(Entries taken from a collection)
· · · ·

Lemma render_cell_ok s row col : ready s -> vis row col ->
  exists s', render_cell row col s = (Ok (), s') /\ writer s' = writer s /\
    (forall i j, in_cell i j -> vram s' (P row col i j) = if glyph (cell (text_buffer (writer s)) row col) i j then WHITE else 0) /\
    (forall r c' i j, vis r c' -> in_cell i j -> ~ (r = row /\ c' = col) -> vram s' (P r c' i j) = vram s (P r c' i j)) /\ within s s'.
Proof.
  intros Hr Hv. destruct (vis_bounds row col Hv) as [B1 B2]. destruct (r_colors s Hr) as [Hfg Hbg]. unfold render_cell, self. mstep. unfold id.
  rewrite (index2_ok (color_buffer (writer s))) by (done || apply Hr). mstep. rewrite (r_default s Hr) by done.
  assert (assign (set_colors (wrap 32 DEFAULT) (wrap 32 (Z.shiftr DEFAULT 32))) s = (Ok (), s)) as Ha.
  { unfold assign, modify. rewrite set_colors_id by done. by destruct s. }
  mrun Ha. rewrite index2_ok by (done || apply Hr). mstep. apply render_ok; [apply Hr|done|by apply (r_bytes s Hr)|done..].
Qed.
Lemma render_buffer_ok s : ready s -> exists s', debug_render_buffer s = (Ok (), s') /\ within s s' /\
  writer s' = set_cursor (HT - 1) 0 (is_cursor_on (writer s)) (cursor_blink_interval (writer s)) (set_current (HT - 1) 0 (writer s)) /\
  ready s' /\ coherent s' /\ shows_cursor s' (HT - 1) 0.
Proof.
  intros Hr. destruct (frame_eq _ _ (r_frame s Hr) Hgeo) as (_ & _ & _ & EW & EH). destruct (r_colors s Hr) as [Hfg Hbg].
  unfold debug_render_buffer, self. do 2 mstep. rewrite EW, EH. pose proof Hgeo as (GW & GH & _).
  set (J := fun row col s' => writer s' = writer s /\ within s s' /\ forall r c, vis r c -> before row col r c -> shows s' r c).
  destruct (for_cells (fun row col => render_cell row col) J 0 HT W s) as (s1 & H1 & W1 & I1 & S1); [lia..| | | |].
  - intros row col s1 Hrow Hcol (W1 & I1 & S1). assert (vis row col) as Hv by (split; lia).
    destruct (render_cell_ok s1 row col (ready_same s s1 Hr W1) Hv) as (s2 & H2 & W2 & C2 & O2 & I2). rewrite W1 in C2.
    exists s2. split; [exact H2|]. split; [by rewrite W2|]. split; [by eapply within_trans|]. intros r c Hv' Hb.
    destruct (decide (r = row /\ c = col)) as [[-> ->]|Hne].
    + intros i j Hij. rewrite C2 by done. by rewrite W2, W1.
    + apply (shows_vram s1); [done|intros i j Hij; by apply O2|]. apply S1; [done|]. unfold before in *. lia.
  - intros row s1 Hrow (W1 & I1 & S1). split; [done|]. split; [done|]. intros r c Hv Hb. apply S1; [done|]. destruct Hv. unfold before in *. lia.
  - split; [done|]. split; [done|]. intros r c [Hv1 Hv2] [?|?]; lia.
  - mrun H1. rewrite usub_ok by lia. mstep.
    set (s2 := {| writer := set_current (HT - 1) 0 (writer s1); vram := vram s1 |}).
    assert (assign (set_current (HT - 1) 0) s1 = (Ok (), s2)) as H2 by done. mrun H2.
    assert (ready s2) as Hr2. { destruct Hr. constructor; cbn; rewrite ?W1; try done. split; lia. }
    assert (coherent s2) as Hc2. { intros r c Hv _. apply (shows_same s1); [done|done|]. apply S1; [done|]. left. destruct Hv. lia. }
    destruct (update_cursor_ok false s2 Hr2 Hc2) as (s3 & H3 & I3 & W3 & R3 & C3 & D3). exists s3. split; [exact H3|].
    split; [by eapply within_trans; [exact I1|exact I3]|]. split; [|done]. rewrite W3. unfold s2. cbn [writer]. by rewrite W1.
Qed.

· · · ·

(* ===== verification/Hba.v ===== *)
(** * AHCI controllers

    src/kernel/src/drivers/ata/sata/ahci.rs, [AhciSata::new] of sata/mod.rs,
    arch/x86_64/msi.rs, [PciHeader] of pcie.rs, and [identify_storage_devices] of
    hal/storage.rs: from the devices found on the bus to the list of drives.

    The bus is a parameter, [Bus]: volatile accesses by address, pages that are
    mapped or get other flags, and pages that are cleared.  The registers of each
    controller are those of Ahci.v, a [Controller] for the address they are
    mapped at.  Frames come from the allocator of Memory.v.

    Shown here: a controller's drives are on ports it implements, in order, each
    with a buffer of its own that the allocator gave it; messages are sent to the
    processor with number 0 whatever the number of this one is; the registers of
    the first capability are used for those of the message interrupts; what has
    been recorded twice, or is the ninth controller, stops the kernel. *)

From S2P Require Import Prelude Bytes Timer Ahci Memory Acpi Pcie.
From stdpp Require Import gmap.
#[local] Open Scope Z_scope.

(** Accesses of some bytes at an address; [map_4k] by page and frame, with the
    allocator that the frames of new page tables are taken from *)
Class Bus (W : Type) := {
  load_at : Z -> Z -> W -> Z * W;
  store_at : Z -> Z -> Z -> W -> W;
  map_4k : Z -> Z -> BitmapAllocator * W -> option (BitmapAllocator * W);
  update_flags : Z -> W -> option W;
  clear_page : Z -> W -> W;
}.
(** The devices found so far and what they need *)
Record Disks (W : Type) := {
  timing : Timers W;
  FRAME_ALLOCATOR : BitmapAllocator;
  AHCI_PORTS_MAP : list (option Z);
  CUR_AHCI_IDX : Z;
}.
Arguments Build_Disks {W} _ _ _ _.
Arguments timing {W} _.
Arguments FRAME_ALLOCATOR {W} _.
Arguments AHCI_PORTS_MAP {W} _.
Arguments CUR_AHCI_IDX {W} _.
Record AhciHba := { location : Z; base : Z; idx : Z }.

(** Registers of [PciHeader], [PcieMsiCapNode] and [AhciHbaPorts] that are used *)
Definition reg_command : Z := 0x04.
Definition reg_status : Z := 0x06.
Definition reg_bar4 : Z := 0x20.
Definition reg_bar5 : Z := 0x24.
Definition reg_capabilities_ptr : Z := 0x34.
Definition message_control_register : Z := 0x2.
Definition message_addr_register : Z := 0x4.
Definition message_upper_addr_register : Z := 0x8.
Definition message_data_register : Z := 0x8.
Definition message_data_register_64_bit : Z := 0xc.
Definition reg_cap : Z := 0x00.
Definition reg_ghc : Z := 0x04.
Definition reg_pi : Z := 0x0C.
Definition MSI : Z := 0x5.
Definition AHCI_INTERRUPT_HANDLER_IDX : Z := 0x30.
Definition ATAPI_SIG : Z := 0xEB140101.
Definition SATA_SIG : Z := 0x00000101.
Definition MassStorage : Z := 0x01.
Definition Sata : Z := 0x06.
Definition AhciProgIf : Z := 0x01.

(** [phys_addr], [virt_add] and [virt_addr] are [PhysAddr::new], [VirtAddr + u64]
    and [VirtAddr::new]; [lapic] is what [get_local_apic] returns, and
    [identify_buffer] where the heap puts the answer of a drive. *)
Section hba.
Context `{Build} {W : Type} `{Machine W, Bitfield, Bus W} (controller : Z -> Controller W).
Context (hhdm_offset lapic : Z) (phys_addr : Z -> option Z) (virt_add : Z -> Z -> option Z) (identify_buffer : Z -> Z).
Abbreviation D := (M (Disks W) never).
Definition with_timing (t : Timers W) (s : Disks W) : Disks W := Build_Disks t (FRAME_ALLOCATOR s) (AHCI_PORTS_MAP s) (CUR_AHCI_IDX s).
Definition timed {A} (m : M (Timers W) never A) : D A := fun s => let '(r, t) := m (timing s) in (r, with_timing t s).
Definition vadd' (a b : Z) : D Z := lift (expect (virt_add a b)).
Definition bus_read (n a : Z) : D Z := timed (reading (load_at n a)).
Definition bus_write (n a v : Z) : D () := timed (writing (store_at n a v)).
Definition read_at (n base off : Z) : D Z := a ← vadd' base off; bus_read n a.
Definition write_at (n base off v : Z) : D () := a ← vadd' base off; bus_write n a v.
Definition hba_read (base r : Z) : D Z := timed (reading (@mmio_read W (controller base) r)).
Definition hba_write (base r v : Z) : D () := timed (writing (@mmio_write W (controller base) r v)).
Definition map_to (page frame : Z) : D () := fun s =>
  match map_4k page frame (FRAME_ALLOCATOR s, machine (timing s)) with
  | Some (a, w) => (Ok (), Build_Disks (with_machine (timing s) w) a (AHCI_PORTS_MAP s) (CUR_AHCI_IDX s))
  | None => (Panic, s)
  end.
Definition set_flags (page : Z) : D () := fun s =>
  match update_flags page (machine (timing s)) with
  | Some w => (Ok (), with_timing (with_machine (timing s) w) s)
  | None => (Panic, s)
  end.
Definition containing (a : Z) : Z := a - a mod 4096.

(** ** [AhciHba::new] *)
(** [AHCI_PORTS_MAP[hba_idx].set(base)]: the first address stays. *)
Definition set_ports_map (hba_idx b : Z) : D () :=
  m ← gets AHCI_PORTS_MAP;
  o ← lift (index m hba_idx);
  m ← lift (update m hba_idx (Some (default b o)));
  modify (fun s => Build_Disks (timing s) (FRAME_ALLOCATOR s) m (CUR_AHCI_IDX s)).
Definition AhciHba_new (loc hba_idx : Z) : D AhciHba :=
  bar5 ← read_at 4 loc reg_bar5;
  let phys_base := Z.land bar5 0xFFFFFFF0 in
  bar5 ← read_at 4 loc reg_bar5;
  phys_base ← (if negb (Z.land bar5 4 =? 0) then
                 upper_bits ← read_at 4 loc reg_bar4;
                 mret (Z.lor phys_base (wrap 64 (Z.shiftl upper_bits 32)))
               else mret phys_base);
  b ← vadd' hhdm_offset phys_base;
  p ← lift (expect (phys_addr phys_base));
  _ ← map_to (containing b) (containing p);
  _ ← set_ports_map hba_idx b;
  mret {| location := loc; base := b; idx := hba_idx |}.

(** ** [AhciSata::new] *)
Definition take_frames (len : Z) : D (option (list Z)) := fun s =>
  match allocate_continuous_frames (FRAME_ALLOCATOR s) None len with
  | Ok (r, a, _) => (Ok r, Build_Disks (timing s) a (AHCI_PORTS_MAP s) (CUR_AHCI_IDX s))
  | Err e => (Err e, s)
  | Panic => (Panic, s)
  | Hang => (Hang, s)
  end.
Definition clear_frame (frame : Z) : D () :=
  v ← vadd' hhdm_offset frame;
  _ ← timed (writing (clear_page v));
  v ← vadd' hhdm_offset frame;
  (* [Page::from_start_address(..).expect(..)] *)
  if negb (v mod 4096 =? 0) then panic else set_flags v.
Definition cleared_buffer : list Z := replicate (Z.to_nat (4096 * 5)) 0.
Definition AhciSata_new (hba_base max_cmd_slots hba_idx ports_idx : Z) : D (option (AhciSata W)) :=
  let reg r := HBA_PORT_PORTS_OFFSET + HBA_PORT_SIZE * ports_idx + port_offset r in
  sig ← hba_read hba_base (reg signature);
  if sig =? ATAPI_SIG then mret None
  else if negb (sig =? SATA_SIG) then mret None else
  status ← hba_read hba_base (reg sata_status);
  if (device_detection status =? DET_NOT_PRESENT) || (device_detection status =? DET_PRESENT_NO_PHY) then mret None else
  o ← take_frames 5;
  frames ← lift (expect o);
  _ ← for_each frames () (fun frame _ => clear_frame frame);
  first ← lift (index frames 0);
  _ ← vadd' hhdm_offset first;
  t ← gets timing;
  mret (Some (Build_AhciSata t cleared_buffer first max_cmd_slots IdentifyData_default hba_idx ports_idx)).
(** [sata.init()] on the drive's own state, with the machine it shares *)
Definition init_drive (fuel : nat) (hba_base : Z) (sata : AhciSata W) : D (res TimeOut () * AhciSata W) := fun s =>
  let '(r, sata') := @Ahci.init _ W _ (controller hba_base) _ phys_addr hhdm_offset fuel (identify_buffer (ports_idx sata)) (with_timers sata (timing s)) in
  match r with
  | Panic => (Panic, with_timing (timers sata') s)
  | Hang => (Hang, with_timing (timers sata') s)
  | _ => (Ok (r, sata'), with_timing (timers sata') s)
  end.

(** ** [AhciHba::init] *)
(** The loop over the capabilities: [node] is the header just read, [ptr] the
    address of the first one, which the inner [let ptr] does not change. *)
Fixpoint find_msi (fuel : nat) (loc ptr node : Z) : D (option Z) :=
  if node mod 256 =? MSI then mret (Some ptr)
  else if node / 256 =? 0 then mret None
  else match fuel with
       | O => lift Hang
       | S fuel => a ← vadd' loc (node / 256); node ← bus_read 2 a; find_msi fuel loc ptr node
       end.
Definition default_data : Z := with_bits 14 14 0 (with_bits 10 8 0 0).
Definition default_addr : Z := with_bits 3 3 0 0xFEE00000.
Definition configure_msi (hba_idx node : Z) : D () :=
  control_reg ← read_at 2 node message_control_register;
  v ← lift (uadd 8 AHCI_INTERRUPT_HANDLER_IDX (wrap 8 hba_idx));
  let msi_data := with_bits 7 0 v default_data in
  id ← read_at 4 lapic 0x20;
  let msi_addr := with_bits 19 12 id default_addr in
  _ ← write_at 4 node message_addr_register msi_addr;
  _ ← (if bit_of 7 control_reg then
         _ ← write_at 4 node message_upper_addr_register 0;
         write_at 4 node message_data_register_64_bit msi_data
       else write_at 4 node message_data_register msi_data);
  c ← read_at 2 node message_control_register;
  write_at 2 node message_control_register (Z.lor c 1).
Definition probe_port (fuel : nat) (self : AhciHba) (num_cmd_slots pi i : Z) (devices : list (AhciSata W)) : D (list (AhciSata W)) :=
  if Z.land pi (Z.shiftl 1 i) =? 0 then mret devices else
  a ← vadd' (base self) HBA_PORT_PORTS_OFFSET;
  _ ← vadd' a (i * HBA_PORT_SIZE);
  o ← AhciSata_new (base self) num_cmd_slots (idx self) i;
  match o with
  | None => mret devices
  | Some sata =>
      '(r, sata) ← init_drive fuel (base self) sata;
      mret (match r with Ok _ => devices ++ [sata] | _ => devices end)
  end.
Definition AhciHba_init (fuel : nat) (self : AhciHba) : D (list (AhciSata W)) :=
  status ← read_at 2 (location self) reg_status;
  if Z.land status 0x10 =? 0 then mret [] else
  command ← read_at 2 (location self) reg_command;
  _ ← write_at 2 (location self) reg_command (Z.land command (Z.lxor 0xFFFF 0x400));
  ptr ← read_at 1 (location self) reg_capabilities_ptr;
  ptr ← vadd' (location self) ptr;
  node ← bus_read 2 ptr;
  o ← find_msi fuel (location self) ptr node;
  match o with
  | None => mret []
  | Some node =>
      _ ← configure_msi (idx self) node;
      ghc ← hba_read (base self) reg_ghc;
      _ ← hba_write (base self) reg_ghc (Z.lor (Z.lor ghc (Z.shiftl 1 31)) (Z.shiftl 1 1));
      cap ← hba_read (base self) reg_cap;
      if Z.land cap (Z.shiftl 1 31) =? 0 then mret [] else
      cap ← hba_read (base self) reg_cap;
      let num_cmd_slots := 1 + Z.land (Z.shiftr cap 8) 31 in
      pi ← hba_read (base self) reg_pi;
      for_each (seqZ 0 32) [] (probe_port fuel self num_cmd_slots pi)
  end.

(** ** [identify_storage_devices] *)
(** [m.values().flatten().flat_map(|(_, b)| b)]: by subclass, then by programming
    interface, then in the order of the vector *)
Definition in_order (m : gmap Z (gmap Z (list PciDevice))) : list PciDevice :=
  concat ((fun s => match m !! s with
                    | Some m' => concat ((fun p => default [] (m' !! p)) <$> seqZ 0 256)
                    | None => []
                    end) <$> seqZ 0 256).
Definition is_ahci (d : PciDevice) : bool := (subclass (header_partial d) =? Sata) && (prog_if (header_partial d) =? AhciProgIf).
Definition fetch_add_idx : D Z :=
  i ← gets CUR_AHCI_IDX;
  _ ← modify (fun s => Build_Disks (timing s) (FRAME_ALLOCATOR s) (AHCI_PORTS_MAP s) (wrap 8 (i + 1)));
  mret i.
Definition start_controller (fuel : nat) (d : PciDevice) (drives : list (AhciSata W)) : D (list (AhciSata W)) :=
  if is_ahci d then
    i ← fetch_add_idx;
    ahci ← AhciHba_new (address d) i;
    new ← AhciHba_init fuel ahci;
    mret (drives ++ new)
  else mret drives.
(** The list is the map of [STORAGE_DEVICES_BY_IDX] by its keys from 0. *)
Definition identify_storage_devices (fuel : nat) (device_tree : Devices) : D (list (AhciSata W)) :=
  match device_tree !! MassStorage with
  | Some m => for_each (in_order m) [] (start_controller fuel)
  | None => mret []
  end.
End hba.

· · · ·

■ WORK ITEM: Please reproduce, exactly as they appear above, the lines from the line containing "ahci ← AhciHba_new (address d) i;" up to and including the line containing "(** The list".

■ REPLY:
    ahci ← AhciHba_new (address d) i;
    new ← AhciHba_init fuel ahci;
    mret (drives ++ new)
  else mret drives.
(** The list is the map of [STORAGE_DEVICES_BY_IDX] by its keys from 0. *)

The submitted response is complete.